The problem:
Return, in their exact form, the lines that lie between the start of the data below and the line containing "(lg_snoc l e);", with both ends included.

*** Material shown

(* ===== verification/FileLogStoreProps.v ===== *)
(** * The cached log store reads what the log holds

    The laws [LogBackendOk] say what the segmented log promises the store in
    front of it. They are enough for the store to answer every sequence of calls
    as the abstract log does, whether an entry comes from the cache or from a
    file, and for a pack of entries to arrive whole on another server. The
    segmented log of src/Service/NuRaftLogSegment.cpp satisfies them. *)

From coqutil Require Import Word.LittleEndianList Byte.
From S2P Require Import Prelude Types ZkIO FileSystem LogSegment LogSegmentInv LogStore LogStoreInv LogStoreCompact LogStoreReload LogStoreProps FileLogStore.
From stdpp Require Import base gmap sets strings option list.
From Stdlib Require Import ZArith Lia.
Open Scope Z_scope.

Definition lg_snoc (l : Log) (e : log_entry) : Log := mkLog (lg_first l) (lg_entries l ++ [e]).

Class LogBackendOk (S : Type) `{!LogBackend S} (holds : S → Log → Prop) : Prop := {
  be_bounds s l : holds s l → 1 <= lg_first l ∧ lg_last l + 1 < 2 ^ 63;
  be_first_ok s l : holds s l → be_firstLogIndex s = lg_first l;
  be_last_ok s l : holds s l → be_lastLogIndex s = lg_last l;
  be_append_ok s l now e :
    holds s l → permitted l (CallAppend now e) →
    ∃ s', be_appendEntry now e s = (s', Ret (lg_last l + 1)) ∧ holds s' (lg_snoc l e);
  be_get_ok s l index : holds s l → ∃ s', be_getEntry index s = (s', Ret (lg_get l index)) ∧ holds s' l;
  be_write_ok s l now index e :
    holds s l → permitted l (CallWriteAt now index e) → index <= lg_last l + 1 →
    ∃ s', be_writeAt now index e s = (s', Ret index) ∧ holds s' (lg_snoc (lg_take index l) e);
  be_remove_ok s l k :
    holds s l → permitted l (CallCompact k) →
    ∃ s' l', be_removeSegment k s = (s', Ret 0) ∧ log_does l (CallCompact k) (AnsIndex 0) l' ∧ holds s' l'
}.

(** ** The cache *)

(** Every cached entry is the entry of the one index of its slot within the
    newest 65536. *)
Record queue_ok (q : LogEntryQueue) (l : Log) : Prop := {
  qo_range : 0 <= max_index q < 2 ^ 63;
  qo_batch : batch_index q = Z.shiftr (max_index q) BIT_SIZE;
  qo_max : entry_vec q = ∅ ∧ max_index q = 0 ∨ max_index q = lg_last l;
  qo_vec k e : entry_vec q !! k = Some e →
    ∃ i, slot i = k ∧ max_index q - MAX_VECTOR_SIZE < i <= max_index q ∧ lg_get l i = Some e
}.
(* ===== verification/StateMachine.v ===== *)
(** * The state machine NuRaft drives: src/Service/NuRaftStateMachine.cpp

    A log entry holds a serialized request, or the number(s) of a session
    request, told apart by its size. [commit] applies an entry to the store, or
    hands the request to the request processor; at start the constructor replays
    the log behind the last snapshot. NuRaft's buffer numbers are parameters. *)

From coqutil Require Import Word.LittleEndianList Byte.
From S2P Require Import Prelude Types ZkIO ZkCodec KeeperStore RequestsQueue LogSegment LogStoreProps FileLogStore FileLogStoreProps.
From stdpp Require Import base gmap sets strings option list.
From Stdlib Require Import ZArith Lia.
Open Scope Z_scope.

(** ** Requests in log entries *)

(** [writeIntBinary] and [readIntBinary] of a session id: the host's order. *)
Definition write_session_id (sid : Z) : bytes := le_split 8 sid.
Definition read_session_id : reader Z := b ← rb_readStrict 8; mret (s64 (le_combine b)).

Definition serializeRequest (r : RequestForSession) : bytes :=
  write_session_id (rs_session_id r) ++ request_write (rs_request r) ++ write_i64 (rs_create_time r).

(** The length is read and not used; an entry without a time gets the present. *)
Definition parseRequest (now : Z) (data : bytes) : outcome exn RequestForSession :=
  ((session_id ← read_session_id;
   _ ← read_i32;
   request ← request_read;
   eof ← rb_eof;
   time ← (if (eof : bool) then mret now else read_i64);
   mret (mkRFS session_id request time (-1) (-1)) : reader RequestForSession) data).2.

Definition createRequestSession (now : Z) (e : log_entry) : outcome exn (option RequestForSession) :=
  if negb (le_type e =? app_log) then Ret None
  else
    ((session_id ← read_session_id;
      eof ← rb_eof;
      if (eof : bool) then mret None
      else
        length ← read_i32;
        if length <=? 0 then mret None
        else
          request ← request_read;
          eof ← rb_eof;
          time ← (if (eof : bool) then mret now else read_i64);
          mret (Some (mkRFS session_id request time (-1) (-1))) : reader (option RequestForSession)) (le_data e)).2.

Definition isNewSessionRequest (data : bytes) : bool := bool_decide (length data = 8%nat).
Definition isUpdateSessionRequest (data : bytes) : bool := bool_decide (length data = (8 + 8)%nat).

(** ** RaftTaskManager: the last committed index on disk *)

Definition BatchSize : nat := 1000.

Record TaskManager : Type := mkTasks { task_queue : list Z; committed_file : bytes }.

Definition afterCommitted (index : Z) (t : TaskManager) : TaskManager :=
  mkTasks (task_queue t ++ [index]) (committed_file t).

(** One round of the writer: it pops until the queue is empty or the batch is
    full and writes the task it popped last. *)
Definition task_round (t : TaskManager) : TaskManager :=
  match last (take BatchSize (task_queue t)) with
  | None => t
  | Some index => mkTasks (drop BatchSize (task_queue t)) (le_split 8 index)
  end.

(** A file that is too short leaves the caller's variable as it was. *)
Definition getLastCommitted (get_ulong : bytes → outcome exn Z) (t : TaskManager) (last_committed_index : Z) : outcome exn Z :=
  if bool_decide (length (committed_file t) < 8)%nat then Ret last_committed_index
  else get_ulong (take 8 (committed_file t)).

(** ** The machine *)

Record Machine : Type := mkMachine {
  sm_store : KeeperStore;
  sm_responses : Queue;
  last_committed_idx : Z;
  task_manager : TaskManager;
  (* the sessions a thread waits for, and those it was notified of *)
  new_session_id_callback : gset Z;
  notified : list Z;
  (* the commit queue of the request processor, when there is one *)
  request_processor : option (list RequestForSession)
}.

Definition sm_committed (log_idx : Z) (m : Machine) : Machine :=
  mkMachine (sm_store m) (sm_responses m) log_idx (afterCommitted log_idx (task_manager m))
    (new_session_id_callback m) (notified m) (request_processor m).
Definition sm_last (log_idx : Z) (m : Machine) : Machine :=
  mkMachine (sm_store m) (sm_responses m) log_idx (task_manager m)
    (new_session_id_callback m) (notified m) (request_processor m).
Definition sm_notify (sid : Z) (m : Machine) : Machine :=
  if bool_decide (sid ∈ new_session_id_callback m)
  then mkMachine (sm_store m) (sm_responses m) (last_committed_idx m) (task_manager m)
         (new_session_id_callback m) (notified m ++ [sid]) (request_processor m)
  else m.
Definition sm_push (r : RequestForSession) (l : list RequestForSession) (m : Machine) : Machine :=
  mkMachine (sm_store m) (sm_responses m) (last_committed_idx m) (task_manager m)
    (new_session_id_callback m) (notified m) (Some (l ++ [r])).

Abbreviation SmM := (ST Machine exn).

(** A call on the store and the response queue. *)
Definition on_keeper {A} (k : ST (KeeperStore * Queue) exn A) : SmM A := λ m,
  let '((s, q), o) := k (sm_store m, sm_responses m) in
  (mkMachine s q (last_committed_idx m) (task_manager m) (new_session_id_callback m) (notified m)
     (request_processor m), o).

Section machine.
Context (getSHA1 base64Encode : string → string).
Context (put_i64 : Z → bytes) (get_i64 : bytes → outcome exn (Z * bytes)) (put_i8 : Z → bytes)
  (get_ulong : bytes → outcome exn Z).

Definition commit (now log_idx : Z) (data : bytes) (ignore_response : bool) : SmM (option bytes) :=
  if isNewSessionRequest data then
    '(session_timeout_ms, _) ← lift (get_i64 data);
    session_id ← on_keeper (on_store (getSessionID now session_timeout_ms));
    modify (sm_committed log_idx);;
    modify (sm_notify session_id);;
    mret (Some (put_i64 session_id))
  else if isUpdateSessionRequest data then
    '(session_id, rest) ← lift (get_i64 data);
    '(session_timeout_ms, _) ← lift (get_i64 rest);
    is_success ← on_keeper (on_store (updateSessionTimeout now session_id));
    modify (sm_committed log_idx);;
    modify (sm_notify session_id);;
    mret (Some (put_i8 (Z.b2z is_success)))
  else
    r ← lift (parseRequest now data);
    m ← get;
    (match request_processor m with
     | Some l => modify (sm_push r l)
     | None =>
         on_keeper (processRequest getSHA1 base64Encode now (rs_request r) (rs_session_id r) (rs_create_time r)
                      None true ignore_response)
     end);;
    modify (sm_committed log_idx);;
    mret None.

(** *** Replay *)

(** The loader's part of a batch: the requests of the entries, null for others. *)
Fixpoint load_batch (now : Z) (es : list log_entry) : outcome exn (list (option RequestForSession)) :=
  match es with
  | [] => Ret []
  | e :: es =>
      match (if negb (le_type e =? app_log) || isNewSessionRequest (le_data e) || isUpdateSessionRequest (le_data e)
             then Ret None else createRequestSession now e) with
      | Ret r => match load_batch now es with Ret rs => Ret (r :: rs) | Throw x => Throw x | Crash => Crash end
      | Throw x => Throw x
      | Crash => Crash
      end
  end.

(** One entry of a loaded batch; a null request is dereferenced. *)
Definition replay_entry (now : Z) (e : log_entry) (r : option RequestForSession) : SmM unit :=
  if negb (le_type e =? app_log) then mret tt
  else if isNewSessionRequest (le_data e) then
    session_timeout_ms ← lift (get_ulong (le_data e));
    on_keeper (on_store (getSessionID now (s64 session_timeout_ms)));; mret tt
  else if isUpdateSessionRequest (le_data e) then
    '(session_id, rest) ← lift (get_i64 (le_data e));
    '(_, _) ← lift (get_i64 rest);
    on_keeper (on_store (updateSessionTimeout now session_id));; mret tt
  else
    match r with
    | None => crash
    | Some r =>
        on_keeper (processRequest getSHA1 base64Encode now (rs_request r) (rs_session_id r) (rs_create_time r)
                     None true true);;
        on_keeper (on_store (modify (λ s, if session_id_counter s <? rs_session_id r
                                          then upd_counter (λ _, rs_session_id r) s else s)))
    end.

Fixpoint replay_batch (now : Z) (es : list log_entry) (rs : list (option RequestForSession)) : SmM unit :=
  match es, rs with
  | e :: es, r :: rs => replay_entry now e r;; replay_batch now es rs
  | [], _ => mret tt
  | _ :: _, [] => crash
  end.

(** The batches [[start, end)] of at most 10000 entries; the clock is read once
    per batch. *)
Fixpoint replay_batches (fuel : nat) (clock : Z → Z) (log : Log) (batch_start last_log_index : Z) : SmM unit :=
  match fuel with
  | O => mret tt
  | S fuel =>
      if batch_start <? last_log_index then
        let batch_end := Z.min (batch_start + 10000) (last_log_index + 1) in
        let es := lg_slice log batch_start batch_end in
        rs ← lift (load_batch (clock batch_start) es);
        replay_batch (clock batch_start) es rs;;
        modify (sm_last (batch_end - 1));;
        replay_batches fuel clock log batch_end last_log_index
      else mret tt
  end.

(** The last entry to replay: the last one known to be committed, when the file
    of the task manager names one of the log. *)
Definition replay_last (log : Log) (prev_last_committed_idx : Z) : Z :=
  if negb (prev_last_committed_idx =? 0) && (prev_last_committed_idx <? lg_last log)
  then prev_last_committed_idx else lg_last log.

(** The replay of the constructor. The result says up to which index the log is
    to be compacted, when it is behind the snapshot. *)
Definition replay (clock : Z → Z) (log : Log) (prev_last_committed_idx : Z) : SmM (option Z) :=
  m ← get;
  let next_slot := lg_last log + 1 in
  let last_log_index := replay_last log prev_last_committed_idx in
  let start := last_committed_idx m + 1 in
  replay_batches (Z.to_nat (last_log_index + 1 - start)) clock log start last_log_index;;
  m ← get;
  mret (if next_slot <=? last_committed_idx m then Some (last_committed_idx m) else None).
End machine.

******

Your response:
(* ===== verification/FileLogStoreProps.v ===== *)
(** * The cached log store reads what the log holds

    The laws [LogBackendOk] say what the segmented log promises the store in
    front of it. They are enough for the store to answer every sequence of calls
    as the abstract log does, whether an entry comes from the cache or from a
    file, and for a pack of entries to arrive whole on another server. The
    segmented log of src/Service/NuRaftLogSegment.cpp satisfies them. *)

From coqutil Require Import Word.LittleEndianList Byte.
From S2P Require Import Prelude Types ZkIO FileSystem LogSegment LogSegmentInv LogStore LogStoreInv LogStoreCompact LogStoreReload LogStoreProps FileLogStore.
From stdpp Require Import base gmap sets strings option list.
From Stdlib Require Import ZArith Lia.
Open Scope Z_scope.

Definition lg_snoc (l : Log) (e : log_entry) : Log := mkLog (lg_first l) (lg_entries l ++ [e]).

Class LogBackendOk (S : Type) `{!LogBackend S} (holds : S → Log → Prop) : Prop := {
  be_bounds s l : holds s l → 1 <= lg_first l ∧ lg_last l + 1 < 2 ^ 63;
  be_first_ok s l : holds s l → be_firstLogIndex s = lg_first l;
  be_last_ok s l : holds s l → be_lastLogIndex s = lg_last l;
  be_append_ok s l now e :
    holds s l → permitted l (CallAppend now e) →
    ∃ s', be_appendEntry now e s = (s', Ret (lg_last l + 1)) ∧ holds s' (lg_snoc l e);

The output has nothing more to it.